The data also includes `time_dev` and `temp_dev`, which represent the absolute deviation of time and temperature, respectively, from the process standard of 3 hours at 20 degrees Celsius.

Fit a generalized linear mixed-effects model using `newprocess`, `time_dev`, `temp_dev`, and `supplier` as fixed-effects predictors. Include a random-effects term for intercept grouped by `factory`, to account for quality differences that might exist due to factory-specific variations. The response variable `defects` has a Poisson distribution, and the appropriate link function for this model is log. Use the Laplace fit method to estimate the coefficients.
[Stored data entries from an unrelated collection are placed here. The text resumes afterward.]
(** * SpartanHub: resource catalog, preview resolver, tag registry, admin form

    A shallow embedding of the client-side logic of the SpartanHub dashboard
    (src/App.tsx, src/components/AdminConsole.tsx and the resource viewer
    modal) together with the properties its specification states.

    Conventions.
    - A JavaScript string is a sequence of UTF-16 code units: [list N].
      [str] injects an ASCII literal.
    - Platform builtins that the repository calls but does not define
      ([String.prototype.toLowerCase], the [URL] constructor) are Section
      variables of the code that uses them; [toLowerCase_ascii] and [URL_std]
      are reference instances used at concrete inputs.
    - A JavaScript exception is a [Thrown] outcome of the [completion] monad.
    - The view and download counters are Numbers that hold integers, kept
      as [Z]; a sum is rounded to the nearest Number by [roundNumber].
    - A state update written as a function ([setX(prev => ...)]) takes the
      state as it is when it runs; a handler that reads a state constant of
      its render instead takes that value as an argument of its own.
*)

From Stdlib Require Import ZArith NArith List Lia Permutation Sorted.
From Stdlib Require Import Ascii String.
From stdpp Require Import base option gmap.
Import ListNotations.

Local Open Scope N_scope.
Local Open Scope list_scope.

(* ===================================================================== *)
(** ** JavaScript strings                                                 *)
(* ===================================================================== *)

Abbreviation jsstring := (list N).

Fixpoint str (s : string) : jsstring :=
  match s with
  | EmptyString => []
  | String a s' => N_of_ascii a :: str s'
  end.
Arguments str s%_string.

Definition jsstring_eqb (a b : jsstring) : bool := bool_decide (a = b).

Definition jsstring_eq_dec (a b : jsstring) : {a = b} + {a <> b} :=
  List.list_eq_dec N.eq_dec a b.

(** [s.startsWith(p)] *)
Fixpoint startsWith (s p : jsstring) : bool :=
  match p, s with
  | [], _ => true
  | _ :: _, [] => false
  | x :: p', y :: s' => (x =? y) && startsWith s' p'
  end.

(** [s.includes(sub)]: [sub] occurs in [s] as a contiguous run. *)
Fixpoint includes (s sub : jsstring) : bool :=
  startsWith s sub ||
  match s with
  | [] => false
  | _ :: s' => includes s' sub
  end.

(** [arr.includes(x)] on an array of strings. *)
Definition Array_includes (arr : list jsstring) (x : jsstring) : bool :=
  existsb (jsstring_eqb x) arr.

(** ECMAScript WhiteSpace and LineTerminator code units, as removed by
    [String.prototype.trim]. *)
Definition isWhiteSpace (c : N) : bool :=
  ((9 <=? c) && (c <=? 13)) || (c =? 32) || (c =? 160) || (c =? 5760)
  || ((8192 <=? c) && (c <=? 8202)) || (c =? 8232) || (c =? 8233)
  || (c =? 8239) || (c =? 8287) || (c =? 12288) || (c =? 65279).

Fixpoint trimStart (s : jsstring) : jsstring :=
  match s with
  | [] => []
  | c :: s' => if isWhiteSpace c then trimStart s' else s
  end.

Definition trimEnd (s : jsstring) : jsstring := rev (trimStart (rev s)).

Definition trim (s : jsstring) : jsstring := trimEnd (trimStart s).

(** [s.split(sep)] for a one-code-unit separator. *)
Fixpoint split (sep : N) (s : jsstring) : list jsstring :=
  match s with
  | [] => [[]]
  | c :: s' =>
      if c =? sep then [] :: split sep s'
      else match split sep s' with
           | [] => [[c]]
           | seg :: segs => (c :: seg) :: segs
           end
  end.

(** [s.split(sep)[0]] *)
Fixpoint split_head (sep : N) (s : jsstring) : jsstring :=
  match s with
  | [] => []
  | c :: s' => if c =? sep then [] else c :: split_head sep s'
  end.

(** [s.replace(c, "")] with a one-code-unit string pattern: the first
    occurrence only. *)
Fixpoint replace_first (c : N) (s : jsstring) : jsstring :=
  match s with
  | [] => []
  | x :: s' => if x =? c then s' else x :: replace_first c s'
  end.

(** Truthiness of a [string | null | undefined] value. *)
Definition truthy (o : option jsstring) : bool :=
  match o with
  | Some (_ :: _) => true
  | _ => false
  end.

(** [o || ""] *)
Definition or_empty (o : option jsstring) : jsstring :=
  match o with
  | Some s => s
  | None => []
  end.

(** *** Case-insensitive matching of ASCII regular-expression literals

    Without the [u] flag a pattern character matches an input code unit when
    both canonicalise to the same code unit; a code unit above 127 never
    canonicalises to an ASCII one, so against ASCII patterns the test is
    ASCII case folding. *)
Definition canonicalize (c : N) : N :=
  if (97 <=? c) && (c <=? 122) then c - 32 else c.

Definition ci_eqb (c p : N) : bool := canonicalize c =? canonicalize p.

Fixpoint ci_prefix (p s : jsstring) : bool :=
  match p, s with
  | [], _ => true
  | _ :: _, [] => false
  | x :: p', y :: s' => ci_eqb y x && ci_prefix p' s'
  end.
(** C7 on concrete sockets, by the calls the timer gets at clock
    reading 700: a pending [loss_ts] of 900 arms it with delay 200, one
    of 600, in the past, with delay 1; with no [loss_ts] and 120 bytes
    in flight the third case arms it for [300 * (1 + 2)] after the last
    send at 650; with nothing in flight it is stopped. *)
Lemma update_loss_timer_cases_witness :
  quic_pnmap (Fx.timer_sock 900) 0 = Some (mk_pnmap 8 120 900 650 0 0) /\
  sk_log <$> quic_outq_update_loss_timer Fx.duration (Fx.timer_sock 900) 0 700
    = Some [call_timer_reduce 0 200] /\
  sk_log <$> quic_outq_update_loss_timer Fx.duration (Fx.timer_sock 600) 0 700
    = Some [call_timer_reduce 0 1] /\
  sk_log <$> quic_outq_update_loss_timer Fx.duration (Fx.timer_sock 0) 0 700
    = Some [call_timer_reduce 0 (300 * 3 + 650 - 700)] /\
  sk_log <$> quic_outq_update_loss_timer Fx.duration
               (Fx.sock0 Fx.outq0 (Fx.stream4 Fx.SEND 0 1000 0)) 0 700
    = Some [call_timer_stop 0].
Proof.
  split; [reflexivity|].
  split; [|split; [|split]].
  - destruct (update_loss_timer_cases Fx.duration (Fx.timer_sock 900)
                0 700 (mk_pnmap 8 120 900 650 0 0) eq_refl)
      as (sk' & -> & _ & _ & _ & _ & H & _).
    simpl. now rewrite H by (vm_compute; discriminate).
  - destruct (update_loss_timer_cases Fx.duration (Fx.timer_sock 600)
                0 700 (mk_pnmap 8 120 600 650 0 0) eq_refl)
      as (sk' & -> & _ & _ & _ & _ & H & _).
    simpl. now rewrite H by (vm_compute; discriminate).
  - destruct (update_loss_timer_cases Fx.duration (Fx.timer_sock 0)
                0 700 (mk_pnmap 8 120 0 650 0 0) eq_refl)
      as (sk' & -> & _ & _ & _ & _ & _ & _ & H & _).
    simpl. now rewrite H by (vm_compute; first [reflexivity|discriminate]).
  - destruct (update_loss_timer_cases Fx.duration
                (Fx.sock0 Fx.outq0 (Fx.stream4 Fx.SEND 0 1000 0))
                0 700 Fx.pnmap0 eq_refl)
      as (sk' & -> & _ & _ & _ & _ & _ & H & _).
    simpl. now rewrite H by reflexivity.
Defined.

(** The ack and loss processors on the concrete parameters. *)
Abbreviation fx_sack handled :=
  (quic_outq_transmitted_sack Fx.bits Fx.PING Fx.RESET_STREAM Fx.DATA_BLOCKED
     Fx.STREAM_DATA_BLOCKED Fx.SENT Fx.RECVD Fx.RESET_RECVD Fx.ESTABLISHED
     Fx.HANDSHAKE Fx.ECT_0 Fx.transmit Fx.create handled Fx.rto Fx.window
     Fx.probe_timeout Fx.taglen Fx.pl_send Fx.pl_confirm Fx.pl_recv).
Abbreviation fx_sack_walk handled :=
  (transmitted_sack_walk Fx.bits Fx.RESET_STREAM Fx.DATA_BLOCKED
     Fx.STREAM_DATA_BLOCKED Fx.SENT Fx.RECVD Fx.RESET_RECVD Fx.ECT_0
     handled Fx.rto).
Abbreviation fx_retransmit_mark :=
  (quic_outq_retransmit_mark Fx.bits Fx.is_dgram Fx.rto Fx.window Fx.duration
     Fx.wspace).
Abbreviation fx_retransmit_list :=
  (quic_outq_retransmit_list Fx.bits Fx.is_dgram Fx.wspace).

(** C4 on the concrete socket: an ack of packets 41 to 42.  The walk
    meets the frame of packet 42 first and then the one of packet 41,
    so the congestion update, the call logged last, gets number 42 and
    its [transmit_ts] 10, with the 800 bytes acked, which are those of
    the two frames released, and no data left in flight; [rtx_count],
    which was 3, is 0 and the window is the controller's 12000. *)
Lemma transmitted_sack_congestion_update_witness :
  is_Some (quic_pnmap Fx.inflight_sock 0) /\
  Forall (sack_stream_ok Fx.RESET_STREAM Fx.STREAM_DATA_BLOCKED
            Fx.inflight_sock)
         (transmitted_list (sk_outq Fx.inflight_sock)) /\
  sack_processed 0 42 41 (rev (transmitted_list (sk_outq Fx.inflight_sock)))
    = [Fx.f42; Fx.f41] /\
  packet_order [Fx.f42; Fx.f41] /\
  (fun r : Z * sock =>
     (r.1, outq_rtx_count (sk_outq r.2), hd_error (sk_log r.2),
      transmitted_list (sk_outq r.2), outq_window (sk_outq r.2)))
    <$> fx_sack Fx.delivered Fx.inflight_sock 0 42 41 42 0
  = Some (800, 0, Some (call_cong_cwnd_update_after_sack 42 10 800 0),
          [Fx.f40], 12000).
Proof.
  assert (Hpn : is_Some (quic_pnmap Fx.inflight_sock 0))
    by (eexists; reflexivity).
  assert (Hok : Forall (sack_stream_ok Fx.RESET_STREAM Fx.STREAM_DATA_BLOCKED
                          Fx.inflight_sock)
                       (transmitted_list (sk_outq Fx.inflight_sock))).
  { repeat (apply List.Forall_cons;
            [first [eexists; reflexivity | intros _; split; discriminate]|]).
    apply List.Forall_nil. }
  assert (Hord : packet_order [Fx.f42; Fx.f41]).
  { apply SSorted_cons;
      [apply SSorted_cons; [apply SSorted_nil|apply List.Forall_nil]|].
    apply List.Forall_cons; [|apply List.Forall_nil].
    right. simpl. lia. }
  split; [exact Hpn|]. split; [exact Hok|].
  split; [reflexivity|]. split; [exact Hord|].
  destruct (transmitted_sack_congestion_update Fx.bits Fx.PING Fx.RESET_STREAM
              Fx.DATA_BLOCKED Fx.STREAM_DATA_BLOCKED Fx.SENT Fx.RECVD
              Fx.RESET_RECVD Fx.ESTABLISHED Fx.HANDSHAKE Fx.ECT_0 Fx.transmit
              Fx.create Fx.delivered Fx.rto Fx.window Fx.probe_timeout
              Fx.taglen Fx.pl_send Fx.pl_confirm Fx.pl_recv
              Fx.inflight_sock 0 42 41 42 0 Fx.inflight_sock
              eq_refl Hpn Hok Hord)
    as (ab & sk' & E & _).
  set (run := fx_sack Fx.delivered Fx.inflight_sock 0 42 41 42 0) in *.
  vm_compute in run. subst run. injection E as _ <-. reflexivity.
Defined.

(** C5 on the concrete socket: the ack of packet 42, the last fragment of
    stream 4, with a user that refuses the stream update.  The walk ends
    with nothing acked and the streams and the outqueue as they were. *)
Lemma sack_refused_update_keeps_frame_witness :
  let sk := Fx.last_fragment_sock in
  sk_streams sk !! 4 = Some (Fx.stream4 Fx.SENT 800 1000 1) /\
  is_Some (quic_pnmap sk 0) /\
  exists sk',
    fx_sack_walk Fx.refused 0 42 42 42 0 [Fx.f42] [] (sk, 0, 0, 0)
      = Some (sk', 0, 42, 10) /\
    sk_streams sk' = sk_streams sk /\
    sk_outq sk' = sk_outq sk.
Proof.
  cbv zeta. split; [reflexivity|]. split; [eexists; reflexivity|].
  destruct (sack_refused_update_keeps_frame Fx.bits Fx.RESET_STREAM
              Fx.DATA_BLOCKED Fx.STREAM_DATA_BLOCKED Fx.SENT Fx.RECVD
              Fx.RESET_RECVD Fx.ECT_0 Fx.refused Fx.rto
              0 42 42 42 0 [] [] Fx.f42 Fx.last_fragment_sock 0 0 0
              4 (Fx.stream4 Fx.SENT 800 1000 1))
    as (sk' & an & ts & calls & Hframe & Hwalk & Hs & Hq & _);
    try reflexivity; try (vm_compute; intuition discriminate).
  { intros _. eexists. reflexivity. }
  exists sk'. rewrite Hwalk. cbn [transmitted_sack_walk].
  vm_compute in Hframe. injection Hframe as <- <- <-.
  repeat split.
Defined.

(** C9 on the concrete socket, whose three frames in flight are of level
    0: handed its own transmitted list, [quic_outq_retransmit_list]
    empties it and brings [data_inflight] from 800 to 0 but leaves
    [inflight] and the map's count at 813, where
    [quic_outq_retransmit_mark] brings all three to 0. *)
Lemma retransmit_list_data_inflight_only_witness :
  let sk := Fx.inflight_sock in
  let counters (sk' : sock) :=
    (transmitted_list (sk_outq sk'), outq_data_inflight (sk_outq sk'),
     outq_inflight (sk_outq sk'), pn_inflight <$> quic_pnmap sk' 0) in
  Forall (retransmit_ok Fx.is_dgram sk) (transmitted_list (sk_outq sk)) /\
  is_Some (quic_pnmap sk 0) /\
  counters <$> fx_retransmit_list sk ref_transmitted
    = Some ([], 0, 813, Some 813) /\
  (fun r => counters r.2) <$> fx_retransmit_mark sk 0 1 1000 1001
    = Some ([], 0, 0, Some 0).
Proof.
  cbv zeta.
  assert (Hok : Forall (retransmit_ok Fx.is_dgram Fx.inflight_sock)
                       (transmitted_list (sk_outq Fx.inflight_sock))).
  { repeat (apply List.Forall_cons;
            [first [right; left; reflexivity
                   |right; right; eexists; reflexivity]|]).
    apply List.Forall_nil. }
  assert (Hpn : is_Some (quic_pnmap Fx.inflight_sock 0))
    by (eexists; reflexivity).
  split; [exact Hok|]. split; [exact Hpn|].
  destruct (retransmit_list_data_inflight_only Fx.bits Fx.is_dgram Fx.rto
              Fx.window Fx.duration Fx.wspace Fx.inflight_sock
              ref_transmitted 0 1 1000 1001 Hok Hpn Hok)
    as [(sk1 & Hlist & _) (count & sk2 & Hmark & _)].
  rewrite Hlist, Hmark.
  vm_compute in Hlist. injection Hlist as <-.
  vm_compute in Hmark. injection Hmark as <- <-.
  vm_compute. split; reflexivity.
Defined.

(** The whole ack processor on the socket of the last fragment, with a
    user that refuses the stream update: nothing is acked, the frame is
    still in flight with its counters, the stream is SENT with one
    fragment, and the only calls are the RTT update and its two
    timestamps and the refused event. *)
Example transmitted_sack_refused_example :
  (fun r => (r.1, transmitted_list (sk_outq r.2),
             outq_data_inflight (sk_outq r.2), outq_inflight (sk_outq r.2),
             sk_streams r.2 !! 4, length (sk_log r.2)))
    <$> fx_sack Fx.refused Fx.last_fragment_sock 0 42 42 42 0
  = Some (0, [Fx.f42], 500, 504, Some (Fx.stream4 Fx.SENT 800 1000 1), 3%nat).
Proof. vm_compute. reflexivity. Qed.

(** The same ack with a user that takes no part: the frame is released,
    the stream reaches RECVD and the congestion controller is told. *)
Example transmitted_sack_delivered_example :
  (fun r => (r.1, transmitted_list (sk_outq r.2),
             outq_data_inflight (sk_outq r.2), outq_inflight (sk_outq r.2),
             sk_streams r.2 !! 4, hd_error (sk_log r.2)))
    <$> fx_sack Fx.delivered Fx.last_fragment_sock 0 42 42 42 0
  = Some (500, [], 0, 0, Some (Fx.stream4 Fx.RECVD 800 1000 0),
          Some (call_cong_cwnd_update_after_sack 42 10 500 0)).
Proof. vm_compute. reflexivity. Qed.

(** Three lost stream frames at offsets 0, 100 and 200 of one level, put
    back one after the other into an empty [stream_list]: each later
    frame stops at the frame of offset 0 and is linked before it. *)
Example retransmit_mark_offsets_example :
  let lost offset number := Fx.data 100 offset number 10 in
  let sk := mk_sock
      (mk_outq [lost 0 1; lost 100 2; lost 200 3] [] [] []
               0 300 100000 312 12000 300 0 0 0 0 0)
      {[ 4 := Fx.stream4 1 300 1000 3 ]}
      {[ 0 := mk_pnmap 4 312 0 10 0 0 ]} Fx.ESTABLISHED [] in
  (fun r => (r.1, transmitted_list (sk_outq r.2), stream_list (sk_outq r.2),
             outq_bytes (sk_outq r.2), send_frags <$> sk_streams r.2 !! 4))
    <$> fx_retransmit_mark sk 0 1 1000 1001
  = Some (3, [], [lost 100 2; lost 200 3; lost 0 1], 0, Some 0).
Proof. vm_compute. reflexivity. Qed.

(** ** The further properties on the concrete socket *)

(** X1: a frame of the Initial level enqueued behind the handshake-level
    frame in flight and ahead of the App-level one. *)
Lemma transmitted_tail_keeps_order_witness :
  let sk' := quic_outq_transmitted_tail Fx.hs_sock (Fx.ctrl Fx.PING Fx.INITIAL) in
  transmitted_list (sk_outq sk')
    = [Fx.ctrl Fx.PING Fx.HANDSHAKE; Fx.ctrl Fx.PING Fx.INITIAL; Fx.f41] /\
  handshake_first (transmitted_list (sk_outq sk')).
Proof.
  cbv zeta.
  destruct (transmitted_tail_keeps_order Fx.hs_sock
              (Fx.ctrl Fx.PING Fx.INITIAL)
              [Fx.ctrl Fx.PING Fx.HANDSHAKE] [Fx.f41] eq_refl)
    as [E H]; [repeat constructor..|].
  split; [rewrite E; reflexivity|exact H].
Defined.

(** X2: a batch of four control frames of mixed levels. *)
Lemma ctrl_tail_batch_stable_partition_witness :
  control_list
    (sk_outq
       (ctrl_tail_all Fx.transmit Fx.hs_sock
          [Fx.ctrl Fx.PING 0; Fx.ctrl Fx.PING Fx.HANDSHAKE;
           Fx.ctrl Fx.DATA_BLOCKED 0; Fx.ctrl Fx.PING Fx.INITIAL]))
  = [Fx.ctrl Fx.PING Fx.HANDSHAKE; Fx.ctrl Fx.PING Fx.HANDSHAKE;
     Fx.ctrl Fx.PING Fx.INITIAL;
     Fx.ctrl Fx.PING 0; Fx.ctrl Fx.PING 0; Fx.ctrl Fx.DATA_BLOCKED 0].
Proof.
  rewrite (ctrl_tail_batch_stable_partition Fx.transmit
             [Fx.ctrl Fx.PING 0; Fx.ctrl Fx.PING Fx.HANDSHAKE;
              Fx.ctrl Fx.DATA_BLOCKED 0; Fx.ctrl Fx.PING Fx.INITIAL]
             Fx.hs_sock [Fx.ctrl Fx.PING Fx.HANDSHAKE] [Fx.ctrl Fx.PING 0]
             eq_refl);
    [reflexivity|repeat constructor..].
Defined.

(** X3: the FIN frame of a READY stream that is the active one. *)
Lemma stream_tail_send_state_witness :
  let sk := Fx.sock0 Fx.outq0 (Fx.stream4 Fx.READY 0 1000 0) in
  let frame := mk_frame (Fx.STREAM + Fx.FIN) 0 104 100 0 (Some 4) 0 0 0 0 in
  (fun r : sock * Z =>
     (send_state <$> sk_streams r.1 !! 4, stream_list (sk_outq r.1), r.2))
    <$> quic_outq_stream_tail Fx.SENT Fx.transmit Fx.READY Fx.SEND Fx.FIN
          sk 4 frame true
  = Some (Some Fx.SENT, [frame], -1).
Proof.
  cbv zeta.
  pose proof (stream_tail_send_state Fx.SENT Fx.transmit Fx.READY Fx.SEND
                Fx.FIN (Fx.sock0 Fx.outq0 (Fx.stream4 Fx.READY 0 1000 0)) 4
                (mk_frame (Fx.STREAM + Fx.FIN) 0 104 100 0 (Some 4) 0 0 0 0)
                true 4 (Fx.stream4 Fx.READY 0 1000 0) eq_refl eq_refl
                ltac:(discriminate) ltac:(discriminate)) as H.
  cbv zeta in H. destruct H as [E _]. rewrite E. reflexivity.
Defined.

(** X6 and X7: the purge of stream 4, with fragments of streams 4 and 6
    and a PING in flight and a fragment of stream 4 pending. *)
Lemma stream_purge_removes_stream_witness :
  Forall (purge_ok Fx.two_stream_sock (Some 4))
         (transmitted_list (sk_outq Fx.two_stream_sock)) /\
  (fun sk' => (transmitted_list (sk_outq sk'), stream_list (sk_outq sk')))
    <$> quic_outq_stream_purge Fx.bits Fx.wspace Fx.two_stream_sock (Some 4)
  = Some ([Fx.f40; Fx.f43], []).
Proof.
  assert (Hok : Forall (purge_ok Fx.two_stream_sock (Some 4))
                       (transmitted_list (sk_outq Fx.two_stream_sock))).
  { repeat (apply List.Forall_cons; [intros _; eexists; reflexivity|]).
    apply List.Forall_nil. }
  split; [exact Hok|].
  destruct (stream_purge_removes_stream Fx.bits Fx.wspace Fx.two_stream_sock
              (Some 4) Hok) as (sk' & E & T & L & _).
  rewrite E. simpl. rewrite T, L. reflexivity.
Defined.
Specify the dummy variable encoding as `'effects'`, so the dummy variable coefficients sum to 0.

The number of defects can be modeled using a Poisson distribution

`${\text{defects}}_{ij}\sim \text{Poisson}\left({\mu }_{ij}\right)$`

This corresponds to the generalized linear mixed-effects model

`$\mathrm{log}\left({\mu }_{ij}\right)={\beta }_{0}+{\beta }_{1}{\text{newprocess}}_{ij}+{\beta }_{2}{\text{time}\text{_}\text{dev}}_{ij}+{\beta }_{3}{\text{temp}\text{_}\text{dev}}_{ij}+{\beta }_{4}{\text{supplier}\text{_}\text{C}}_{ij}+{\beta }_{5}{\text{supplier}\text{_}\text{B}}_{ij}+{b}_{i},$`

where

• ${\text{defects}}_{ij}$ is the number of defects observed in the batch produced by factory $i$ during batch $j$.

• ${\mu }_{ij}$ is the mean number of defects corresponding to factory $i$ (where $i=1,2,...,20$) during batch $j$ (where $j=1,2,...,5$).

• ${\text{newprocess}}_{ij}$, ${\text{time}\text{_}\text{dev}}_{ij}$, and ${\text{temp}\text{_}\text{dev}}_{ij}$ are the measurements for each variable that correspond to factory $i$ during batch $j$. For example, ${\text{newprocess}}_{ij}$ indicates whether the batch produced by factory $i$ during batch $j$ used the new process.

• ${\text{supplier}\text{_}\text{C}}_{ij}$ and ${\text{supplier}\text{_}\text{B}}_{ij}$ are dummy variables that use effects (sum-to-zero) coding to indicate whether company `C` or `B`, respectively, supplied the process chemicals for the batch produced by factory $i$ during batch $j$.

• ${b}_{i}\sim N\left(0,{\sigma }_{b}^{2}\right)$ is a random-effects intercept for each factory $i$ that accounts for factory-specific variation in quality.

`glme = fitglme(mfr,'defects ~ 1 + newprocess + time_dev + temp_dev + supplier + (1|factory)','Distribution','Poisson','Link','log','FitMethod','Laplace','DummyVarCoding','effects');`

Use `random` to simulate a new response vector from the fitted model.

```rng(0,'twister'); % For reproducibility ynew = random(glme);```

Refit the model using the new response vector.

`glme = refit(glme,ynew)`
```glme = Generalized linear mixed-effects model fit by ML Model information: Number of observations 100 Fixed effects coefficients 6 Random effects coefficients 20 Covariance parameters 1 Distribution Poisson Link Log FitMethod Laplace Formula: defects ~ 1 + newprocess + time_dev + temp_dev + supplier + (1 | factory) Model fit statistics: AIC BIC LogLikelihood Deviance 469.24 487.48 -227.62 455.24 Fixed effects coefficients (95% CIs): Name Estimate SE tStat DF pValue {'(Intercept)'} 1.5738 0.18674 8.4276 94 4.0158e-13 {'newprocess' } -0.21089 0.2306 -0.91455 94 0.36277 {'time_dev' } -0.13769 0.77477 -0.17772 94 0.85933 {'temp_dev' } 0.24339 0.84657 0.2875 94 0.77436 {'supplier_C' } -0.12102 0.07323 -1.6526 94 0.10175 {'supplier_B' } 0.098254 0.066943 1.4677 94 0.14551 Lower Upper 1.203 1.9445 -0.66875 0.24696 -1.676 1.4006 -1.4375 1.9243 -0.26642 0.024381 -0.034662 0.23117 Random effects covariance parameters: Group: factory (20 Levels) Name1 Name2 Type Estimate {'(Intercept)'} {'(Intercept)'} {'std'} 0.46587 Group: Error Name Estimate {'sqrt(Dispersion)'} 1 ```

## Tips

• You can use `refit` and `random` to conduct a simulated likelihood ratio test or parametric bootstrap.